**EXERCISE INSTRUCTIONS**: Under this line are the records; write out word for word the part that begins at the line containing "(∀ r, r ∈ l → is_Some (rules m !! r)) →" and ends at the line containing "m' ∧ predicate_count m' = predicate_count m ∧", and no more.

......

#[local] Open Scope Z_scope.

Abbreviation list_ptr := Z.

Record cell : Type := mk_cell {
  tail : list_ptr;
  head : Z;
  refs : Z
}.

(** the memory that holds the cells of one type *)
Abbreviation store := (gmap positive cell).

Definition null_list : list_ptr := 0.
Definition is_null (ls : list_ptr) : bool := ls =? null_list.

(** [*ls], undefined unless a live cell is at the address *)
Definition deref (st : store) (ls : list_ptr) : res cell :=
  match ls with
  | Zpos p => of_option (st !! p)
  | _ => Err undefined_behaviour
  end.

Definition set_refs (n : Z) (c : cell) : cell := mk_cell (tail c) (head c) n.
Definition set_cell_tail (t : list_ptr) (c : cell) : cell := mk_cell t (head c) (refs c).

Definition update (st : store) (ls : list_ptr) (f : cell → cell) : res store :=
  let* c := deref st ls in
  match ls with
  | Zpos p => Ok (<[p := f c]> st)
  | _ => Err undefined_behaviour
  end.

(** [ls->inc_refs()] *)
Definition inc_refs_cell (st : store) (ls : list_ptr) : res store :=
  let* c := deref st ls in update st ls (set_refs (wrap 64 (refs c + 1))).

(** [cons::inc_refs(ls)] *)
Definition inc_refs (st : store) (ls : list_ptr) : res store :=
  if is_null ls then Ok st else inc_refs_cell st ls.

(** [ls->dec_refs()] and [destroy]: a cell whose count reaches zero gives up its
    tail and is deleted.  Every nested call finds one more cell with count zero,
    so the number of cells bounds the depth. *)
Fixpoint dec_refs_cell (fuel : nat) (st : store) (ls : list_ptr) : res store :=
  match fuel with
  | O => Err undefined_behaviour
  | S fuel =>
      let* c := deref st ls in
      asserting (refs c >? 0)
        (let* st := update st ls (set_refs (refs c - 1)) in
         if refs c - 1 =? 0 then
           let* st := if is_null (tail c) then Ok st else dec_refs_cell fuel st (tail c) in
           Ok (match ls with Zpos p => delete p st | _ => st end)
         else Ok st)
  end.

Definition dec_refs (st : store) (ls : list_ptr) : res store :=
  if is_null ls then Ok st else dec_refs_cell (size st + 1) st ls.

Definition has_refs (st : store) (ls : list_ptr) : res bool :=
  if is_null ls then Ok true else let* c := deref st ls in Ok (refs c >? 0).

(** [new cons(_tail, _head)]: the allocator gives an address not in use; the
    constructor takes a reference to the tail. *)
Definition new_cons (st : store) (t : list_ptr) (h : Z) : res (store * list_ptr) :=
  let* st := inc_refs st t in
  let p : positive := fresh (dom st) in
  Ok (<[p := mk_cell t h 0]> st, Zpos p).

(** [p->set_tail(t)] *)
Definition set_tail (st : store) (p t : list_ptr) : res store :=
  let* st := update st p (set_cell_tail t) in inc_refs st t.

(** *** Walks: a list longer than the number of cells is a cycle, on which the
    code recurses for ever. *)

Fixpoint length_walk (fuel : nat) (st : store) (ls : list_ptr) : res Z :=
  match fuel with
  | O => Err undefined_behaviour
  | S fuel =>
      if is_null ls then Ok 0
      else let* c := deref st ls in
           let* n := length_walk fuel st (tail c) in Ok (1 + n)
  end.
(* ===== verification/Tuple.v ===== *)
(** Tuples: [vm/tuple.{hpp,cpp}].  A tuple points to its predicate and holds one
    [tuple_field] per argument; list and string fields are addresses into a
    memory of reference-counted cells, one store per element type.  The head of
    a cell is the bit image of its element. *)

From Stdlib Require Import ZArith Lia Bool SpecFloat.
From stdpp Require Import base tactics list numbers option gmap strings.
From S2P Require Import Prelude Words Types RuntimeList.

#[local] Open Scope Z_scope.

(** ** The memory *)

Inductive list_kind : Type := IntList | FloatList | NodeList.

#[global] Instance list_kind_eq_dec : EqDecision list_kind.
Proof. solve_decision. Defined.

Record memory : Type := mk_memory {
  int_lists : store;
  float_lists : store;
  node_lists : store;
  strings : string_store
}.

Definition lists (m : memory) (k : list_kind) : store :=
  match k with
  | IntList => int_lists m | FloatList => float_lists m | NodeList => node_lists m
  end.

Definition set_lists (m : memory) (k : list_kind) (st : store) : memory :=
  match k with
  | IntList => mk_memory st (float_lists m) (node_lists m) (strings m)
  | FloatList => mk_memory (int_lists m) st (node_lists m) (strings m)
  | NodeList => mk_memory (int_lists m) (float_lists m) st (strings m)
  end.
Lemma positions_inj x q i j p :
  positions_but x q → heap q !! i = Some p → heap q !! j = Some p → i = j.
Proof.
  intros [Hpos _] Hi Hj. destruct (Hpos i p Hi) as (n & ? & ? & _).
  destruct (Hpos j p Hj) as (n' & ? & ? & _). congruence.
Qed.

Lemma lookup_exchange q i j obj other p :
  heap q !! i = Some obj → heap q !! j = Some other →
  nodes (exchange q i j) !! p =
    if decide (p = obj) then set_pos j <$> nodes q !! obj
    else if decide (p = other) then set_pos i <$> nodes q !! other
    else nodes q !! p.
Proof.
  intros Hi Hj. unfold exchange. rewrite Hi, Hj. rewrite !lookup_set_index.
  repeat case_decide; subst; try done. by destruct (nodes q !! other).
Qed.

Lemma positions_exchange x q i j :
  i < length (heap q) → j < length (heap q) →
  positions_but x q → positions_but x (exchange q i j).
Proof.
  intros Hi Hj Hq. pose proof (positions_inj x q) as Hinj.
  destruct (lookup_lt_is_Some_2 _ _ Hi) as [obj Hobj].
  destruct (lookup_lt_is_Some_2 _ _ Hj) as [other Hother].
  pose proof Hq as [Hpos Hin]. split.
  - intros k p Hk. rewrite heap_exchange, list_swap_lookup in Hk by done.
    rewrite (lookup_exchange _ _ _ _ _ _ Hobj Hother).
    destruct (Hpos i obj Hobj) as (no & Hno & ? & ?).
    destruct (Hpos j other Hother) as (nt & Hnt & ? & ?).
    destruct (decide (k = j)) as [->|]; [|destruct (decide (k = i)) as [->|]].
    + simplify_eq. rewrite decide_True, Hno by done. simpl. eauto.
    + simplify_eq. rewrite decide_False, decide_True, Hnt by congruence. simpl. eauto.
    + destruct (Hpos k p Hk) as (np & Hnp & Hkp & ?).
      rewrite !decide_False by congruence. eauto.
  - intros p n Hp Hn. rewrite heap_exchange, (list_swap_perm i j (heap q)).
    rewrite (lookup_exchange _ _ _ _ _ _ Hobj Hother) in Hp.
    repeat case_decide; subst; auto.
    + left. by eapply list_elem_of_lookup_2.
    + left. by eapply list_elem_of_lookup_2.
    + by apply (Hin p n).
Qed.

Definition flag_of (q : pqueue) (p : ptr) : option bool :=
  in_priority_queue <$> nodes q !! p.

Lemma flag_of_exchange q i j p : flag_of (exchange q i j) p = flag_of q p.
Proof.
  unfold flag_of, exchange. destruct (heap q !! i) as [a|], (heap q !! j) as [b|]; auto.
  rewrite !lookup_set_index. repeat case_decide; subst; auto.
  - by destruct (nodes q !! b).
  - by destruct (nodes q !! a).
  - by destruct (nodes q !! b).
Qed.

(** the pointers of the queue, their priorities and flags survive both loops *)
Definition same_content (q q' : pqueue) : Prop :=
  heap q' ≡ₚ heap q ∧ (∀ p, priority_of q' p = priority_of q p) ∧
  (∀ p, flag_of q' p = flag_of q p).

Lemma same_content_exchange q0 q i j :
  same_content q0 q → same_content q0 (exchange q i j).
Proof.
  intros (Hp & Hprio & Hflag).
  split; [by rewrite heap_exchange, (list_swap_perm i j (heap q))|].
  split; intros p; by rewrite ?priority_of_exchange, ?flag_of_exchange.
Qed.

Lemma heapifyup_content typ x q i :
  i < length (heap q) → positions_but x q →
  positions_but x (heapifyup typ q i).1 ∧ same_content q (heapifyup typ q i).1.
Proof.
  intros Hi Hq.
  apply (heapifyup_inv typ (fun q' => positions_but x q' ∧ same_content q q')); auto.
  - intros q' a b Ha Hb [? ?].
    split; [by apply positions_exchange|by apply same_content_exchange].
  - split; [done|]. by split_and!.
Qed.

Lemma heapifydown_content typ x q i :
  positions_but x q →
  positions_but x (heapifydown typ q i) ∧ same_content q (heapifydown typ q i).
Proof.
  intros Hq.
  apply (heapifydown_inv typ (fun q' => positions_but x q' ∧ same_content q q')); auto.
  - intros q' a b Ha Hb [? ?].
    split; [by apply positions_exchange|by apply same_content_exchange].
  - split; [done|]. by split_and!.
Qed.

(** *** insert *)

Lemma priority_of_update_pos p f q p' :
  (∀ n, priority (f n) = priority n) →
  priority_of (update_node p f q) p' = priority_of q p'.
Proof.
  intros Hf. unfold priority_of. rewrite lookup_update_node.
  case_decide; subst; [|done]. destruct (nodes q !! p); simpl; auto.
Qed.

(** the queue at the moment [do_insert] calls [heapifyup] *)
Lemma do_insert_shape typ q node prio q' :
  do_insert typ node prio q = Ok q' →
  ∃ n q1, nodes q !! node = Some n ∧ in_priority_queue n = false ∧
    heap q1 = heap q ++ [node] ∧
    (∀ p, nodes q1 !! p = if decide (p = node)
                          then Some (mk_node prio (length (heap q)) true)
                          else nodes q !! p) ∧
    q' = (heapifyup typ q1 (length (heap q))).1.
Proof.
  unfold do_insert, in_queue. intros H. res_inv. bool_to_prop.
  match goal with H : nodes q !! node = Some ?n |- _ => exists n; rename H into Hn end.
  assert (Hsz : ∀ m, size (mk_pqueue (heap q ++ [node]) m) - 1 = length (heap q)).
  { intros m. unfold size. simpl. rewrite length_app. simpl. lia. }
  eexists. split_and!; [done|done| | |]; cycle 2.
  - unfold size at 2. simpl. rewrite length_app. simpl.
    rewrite Nat.add_sub. reflexivity.
  - done.
  - intros p. rewrite lookup_update_node. simpl. case_decide; subst.
    + rewrite !lookup_alter_eq, Hn. simpl. unfold set_pos, set_in_queue. simpl.
      by rewrite Hsz.
    + by rewrite !lookup_alter_ne by congruence.
Qed.

Lemma positions_in_queue x q p n :
  positions_but x q → p ∈ heap q → nodes q !! p = Some n → in_priority_queue n = true.
Proof.
  intros [Hpos _] (i & Hi)%list_elem_of_lookup Hn.
  destruct (Hpos i p Hi) as (n' & ? & ? & ?). congruence.
Qed.

(** equal slots and equal priorities of the slots' nodes compare equally *)
Lemma get_priority_ext q q' i j :
  heap q !! i = heap q' !! j →
  (∀ p, heap q !! i = Some p → priority_of q p = priority_of q' p) →
  get_priority q i = get_priority q' j.
Proof.
  intros Hh Hp. unfold get_priority. rewrite <-Hh.
  destruct (heap q !! i) as [p|]; auto.
Qed.
Lemma rules_unavailable_ok l : ∀ m,
  (∀ r, r ∈ l → is_Some (rules m !! r)) →
  (∀ r o, rules m !! r = Some o → ignore o = false →
     Z.of_nat (occurrences l r) <= total_have o <= total_needed o ∧ total_needed o < 2 ^ 64) →
  ∃ m', for_rules rule_unavailable l m = Ok m' ∧ predicate_count m' = predicate_count m ∧
    (∀ r, rules m' !! r = bump (- Z.of_nat (occurrences l r)) <$> rules m !! r) ∧
    (∀ r, r ∈ active_rules m' ↔ r ∈ active_rules m ∧ ¬ broken m l r) ∧
    (∀ r, r ∈ dropped_rules m' ↔ r ∈ dropped_rules m ∨ broken m l r).
Proof.
  induction l as [|r0 l IH]; intros m Hs Hb; cbn [for_rules].
  { exists m. unfold broken. split; [done |]. split; [done |]. split; [| set_solver].
    intros r. cbn. destruct (rules m !! r); cbn; [by rewrite bump_0 | done]. }
  destruct (rule_unavailable_ok r0 m) as (m1 & -> & Hp1 & Hr1 & Ha1 & Hd1).
  { apply Hs. set_solver. }
  { intros o Ho Hi. specialize (Hb r0 o Ho Hi). rewrite occurrences_cons, decide_True in Hb by done. lia. }
  cbn [res_bind]. destruct (IH m1) as (m' & -> & Hp & Hr & Ha & Hd).
  { intros r Hin. rewrite Hr1. apply fmap_is_Some, Hs. set_solver. }
  { intros r o Ho Hi. rewrite Hr1 in Ho. apply fmap_Some in Ho as (o0 & Ho0 & ->).
    revert Hi. unfold bump. destruct (ignore o0) eqn:E; [congruence |]. intros _. cbn.
    specialize (Hb r o0 Ho0 E). rewrite occurrences_cons in Hb. destruct (decide (r = r0)); lia. }
  exists m'. split; [done |]. split; [congruence |].
  assert (Hc : ∀ r, broken m (r0 :: l) r ↔
    (r = r0 ∧ counted m r0 (λ o, total_have o = total_needed o)) ∨ broken m1 l r).
  { intros r. unfold broken. rewrite (counted_bump _ _ _ _ _ (Hr1 r)), elem_of_cons.
    unfold counted. cbn [total_have total_needed]. split.
    - intros [Hin (o & Ho & Hi & He)]. destruct (decide (r = r0)) as [-> |Hne].
      + left. split; [done |]. by exists o.
      + destruct Hin as [Hin | Hin]; [done |]. right. split; [done |]. exists o.
        split; [done |]. split; [done |]. lia.
    - intros [[-> (o & Ho & Hi & He)] | [Hl (o & Ho & Hi & He)]].
      + split; [by left |]. by exists o.
      + split; [by right |]. exists o. split; [done |]. split; [done |].
        specialize (Hb r o Ho Hi). destruct (decide (r = r0)); lia. }
  split; [| split].
  - intros r. rewrite Hr, Hr1, <- option_fmap_compose, occurrences_cons.
    apply option_fmap_ext. intros o. cbn. rewrite bump_bump. f_equal. destruct (decide (r = r0)); lia.
  - intros r. rewrite Ha, Ha1, Hc. tauto.
  - intros r. rewrite Hd, Hd1, Hc. tauto.
Qed.

(** ** The matcher's promise *)

Section Promise.
Context (rs : list rule) (aff : affected).

(** with [cs] tuples of each predicate: does [p] have one, how many predicates
    of a rule do, may the rule fire *)
Definition available (cs : list Z) (p : nat) : bool :=
  match cs !! p with Some n => negb (n =? 0) | None => false end.

Definition have (cs : list Z) (ru : rule) : nat :=
  length (List.filter (available cs) (rule_predicates ru)).

Definition derivable (cs : list Z) (ru : rule) : Prop :=
  as_persistent ru = false ∧ rule_predicates ru ≠ [] ∧
  ∀ p, p ∈ rule_predicates ru → available cs p = true.

Definition rule_obj (cs : list Z) (ru : rule) : rule_matcher_obj :=
  mk_rule_matcher_obj (if as_persistent ru then 0 else Z.of_nat (have cs ru))
    (Z.of_nat (num_predicates ru)) (as_persistent ru).

(** the active rules are those that may fire; the dropped ones may not *)
Record matcher_inv (m : rule_matcher) : Prop := {
  inv_linked : linked_to rs aff;
  inv_small : Forall (λ ru, (num_predicates ru < 10)%nat) rs;
  inv_counts : length (predicate_count m) = length aff;
  inv_objs : ∀ r, rules m !! r = rule_obj (predicate_count m) <$> rs !! r;
  inv_active : ∀ r, r ∈ active_rules m ↔ ∃ ru, rs !! r = Some ru ∧ derivable (predicate_count m) ru;
  inv_dropped : ∀ r, r ∈ dropped_rules m → r ∉ active_rules m
}.

Lemma have_le cs ru : (have cs ru <= num_predicates ru)%nat.
Proof. apply List.filter_length_le. Qed.

Lemma have_all cs ru :
  have cs ru = num_predicates ru ↔ ∀ p, p ∈ rule_predicates ru → available cs p = true.
Proof.
  unfold have, num_predicates. induction (rule_predicates ru) as [|p ps IH]; cbn [List.filter length].
  { split; [intros _ p Hp; by apply not_elem_of_nil in Hp | done]. }
  pose proof (List.filter_length_le (available cs) ps) as Hle.
  destruct (available cs p) eqn:E; cbn [length].
  - split; [intros H q [-> | Hq]%elem_of_cons; [done | apply IH; [lia | done]] |].
    intros H. f_equal. apply IH. intros q Hq. apply H. by right.
  - split; [lia |]. intros H. rewrite H in E; [done | by left].
Qed.

Lemma available_insert cs id n p :
  (id < length cs)%nat →
  available (<[id := n]> cs) p = if decide (p = id) then negb (n =? 0) else available cs p.
Proof.
  intros Hlt. unfold available. case_decide as Hd.
  - subst. by rewrite list_lookup_insert_eq.
  - by rewrite list_lookup_insert_ne by congruence.
Qed.

Lemma have_insert cs id (n : Z) ru :
  (id < length cs)%nat →
  (have (<[id := n]> cs) ru + (if available cs id then occurrences (rule_predicates ru) id else 0) =
   have cs ru + (if (n =? 0)%Z then 0 else occurrences (rule_predicates ru) id))%nat.
Proof.
  intros Hlt. unfold have. induction (rule_predicates ru) as [|p ps IH].
  { cbn. by destruct (available cs id), (n =? 0). }
  cbn [List.filter count_occ]. rewrite available_insert by done.
  destruct (Nat.eq_dec p id) as [-> |Hne].
  - rewrite decide_True by done. destruct (n =? 0), (available cs id); cbn [negb length]; lia.
  - rewrite decide_False by done. destruct (available cs p); cbn [length]; lia.
Qed.

Lemma have_same cs id (n : Z) ru :
  (id < length cs)%nat → available cs id = negb (n =? 0) → have (<[id := n]> cs) ru = have cs ru.
Proof.
  intros Hlt He. pose proof (have_insert cs id n ru Hlt) as H. rewrite He in H.
  destruct (n =? 0); cbn [negb] in H; lia.
Qed.

Lemma rule_obj_ext cs cs' ru : have cs' ru = have cs ru → rule_obj cs' ru = rule_obj cs ru.
Proof. unfold rule_obj. by intros ->. Qed.

Lemma derivable_same cs id (n : Z) ru :
  (id < length cs)%nat → available cs id = negb (n =? 0) →
  derivable (<[id := n]> cs) ru ↔ derivable cs ru.
Proof. intros Hlt He. unfold derivable. by rewrite <- !have_all, have_same. Qed.

(** a count that stays positive changes nothing else *)
Lemma matcher_inv_count m id n k :
  matcher_inv m → predicate_count m !! id = Some n → n ≠ 0 → k ≠ 0 → - 2 ^ 15 <= k < 2 ^ 15 →
  matcher_inv (set_predicate_count id k m).
Proof.
  intros [Hl Hsm Hc Ho Ha Hd] Hn Hn0 Hk Hr. pose proof (lookup_lt_Some _ _ _ Hn) as Hlt.
  assert (He : available (predicate_count m) id = negb (swrap 16 k =? 0)).
  { unfold available. rewrite Hn, swrap_id by (change (2 ^ (16 - 1)) with (2 ^ 15); lia).
    by apply Z.eqb_neq in Hn0 as ->, Hk as ->. }
  split; cbn [rules predicate_count active_rules dropped_rules set_predicate_count]; [done | done | | | | done].
  - by rewrite length_insert.
  - intros r. rewrite Ho. apply option_fmap_ext. intros ru. symmetry.
    by apply rule_obj_ext, have_same.
  - intros r. rewrite Ha. setoid_rewrite derivable_same; done.
Qed.

Lemma inv_rule_bounds m r o :
  matcher_inv m → rules m !! r = Some o → ignore o = false →
  ∃ ru, rs !! r = Some ru ∧ as_persistent ru = false ∧
    total_have o = Z.of_nat (have (predicate_count m) ru) ∧
    total_needed o = Z.of_nat (num_predicates ru) ∧ total_needed o < 2 ^ 64.
Proof.
  intros Hinv Ho Hi. rewrite (inv_objs m Hinv) in Ho. apply fmap_Some in Ho as (ru & Hru & ->).
  exists ru. cbn in *. rewrite Hi. split_and!; try done.
  pose proof (inv_small m Hinv) as Hs. rewrite Forall_lookup in Hs. specialize (Hs r ru Hru). lia.
Qed.

(** registering the first tuple of a predicate *)
Lemma become_available m id n k :
  matcher_inv m → predicate_count m !! id = Some 0 → n ≠ 0 → n = swrap 16 k →
  ∃ m', register_predicate_availability aff id m = Ok m' ∧
    matcher_inv (set_predicate_count id k m') ∧
    predicate_count m' = predicate_count m ∧
    ∀ r, r ∈ dropped_rules m' ↔ r ∈ dropped_rules m ∧ r ∉ active_rules m'.
Proof.
  intros Hinv Hz Hn Hk. pose proof (lookup_lt_Some _ _ _ Hz) as Hlt.
  pose proof (inv_linked m Hinv) as (Hb & Hocc & _).
  assert (Hl : is_Some (aff !! id)) by (apply lookup_lt_is_Some; rewrite <- (inv_counts m Hinv); done).
  destruct Hl as [l Hl]. unfold register_predicate_availability. rewrite Hl. cbn [of_option res_bind].
  assert (Hav : available (predicate_count m) id = false) by (unfold available; by rewrite Hz).
  assert (Hins : ∀ ru, have (<[id := n]> (predicate_count m)) ru =
    (have (predicate_count m) ru + occurrences (rule_predicates ru) id)%nat).
  { intros ru. pose proof (have_insert (predicate_count m) id n ru Hlt) as H. rewrite Hav in H.
    apply Z.eqb_neq in Hn. rewrite Hn in H. lia. }
  destruct (rules_available_ok l m) as (m' & -> & Hpc & Hr & Ha & Hd).
  { intros r Hin. rewrite (inv_objs m Hinv). apply fmap_is_Some, lookup_lt_is_Some. eauto. }
  { intros r o Ho Hi. destruct (inv_rule_bounds m r o Hinv Ho Hi) as (ru & Hru & _ & -> & -> & ?).
    rewrite (Hocc _ _ _ _ Hl Hru). pose proof (have_le (<[id := n]> (predicate_count m)) ru) as Hle.
    rewrite Hins in Hle. lia. }
  assert (Hact : ∀ r, (r ∈ active_rules m ∨ completed m l r) ↔
    ∃ ru, rs !! r = Some ru ∧ derivable (<[id := n]> (predicate_count m)) ru).
  { intros r. rewrite (inv_active m Hinv). unfold derivable. setoid_rewrite <- have_all.
    setoid_rewrite Hins. split.
    - intros [(ru & Hru & Hp & Hne & Hh) | [Hin (o & Ho & Hi & He)]].
      + exists ru. pose proof (have_le (<[id := n]> (predicate_count m)) ru) as Hle.
        rewrite Hins in Hle. split_and!; try done. lia.
      + destruct (inv_rule_bounds m r o Hinv Ho Hi) as (ru & Hru & Hp & Hh & Hneed & _).
        exists ru. rewrite (Hocc _ _ _ _ Hl Hru), Hh, Hneed in He. split_and!; try done; [| lia].
        intros Hnil. apply occurrences_pos in Hin. rewrite (Hocc _ _ _ _ Hl Hru), Hnil in Hin.
        cbn in Hin. lia.
    - intros (ru & Hru & Hp & Hne & Hh).
      destruct (decide (occurrences (rule_predicates ru) id = 0%nat)) as [Hz0 | Hnz].
      + left. exists ru. split_and!; try done. lia.
      + right. split; [apply occurrences_pos; rewrite (Hocc _ _ _ _ Hl Hru); lia |].
        exists (rule_obj (predicate_count m) ru). rewrite (inv_objs m Hinv), Hru. cbn.
        rewrite Hp, (Hocc _ _ _ _ Hl Hru). split_and!; try done. lia. }
  exists m'. split; [done |]. split; [split | split; [done |]]; cbn; rewrite ?Hpc, <- ?Hk.
  - apply (inv_linked m Hinv).
  - apply (inv_small m Hinv).
  - rewrite length_insert. apply (inv_counts m Hinv).
  - intros r. rewrite Hr, (inv_objs m Hinv), <- option_fmap_compose.
    destruct (rs !! r) as [ru|] eqn:Hru; cbn; [| done]. f_equal. unfold rule_obj, bump. cbn.
    rewrite Hins, (Hocc _ _ _ _ Hl Hru). destruct (as_persistent ru); [done | f_equal; lia].
  - intros r. by rewrite Ha.
  - intros r. rewrite Hd, Ha. intros [Hdr Hnc] [Har | ?]; [| done]. by apply (inv_dropped m Hinv r Hdr).
  - intros r. rewrite Hd, Ha. pose proof (inv_dropped m Hinv r). tauto.
Qed.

......

**ANSWER TO THIS PROBLEM**:
  (∀ r, r ∈ l → is_Some (rules m !! r)) →
  (∀ r o, rules m !! r = Some o → ignore o = false →
     Z.of_nat (occurrences l r) <= total_have o <= total_needed o ∧ total_needed o < 2 ^ 64) →
  ∃ m', for_rules rule_unavailable l m = Ok m' ∧ predicate_count m' = predicate_count m ∧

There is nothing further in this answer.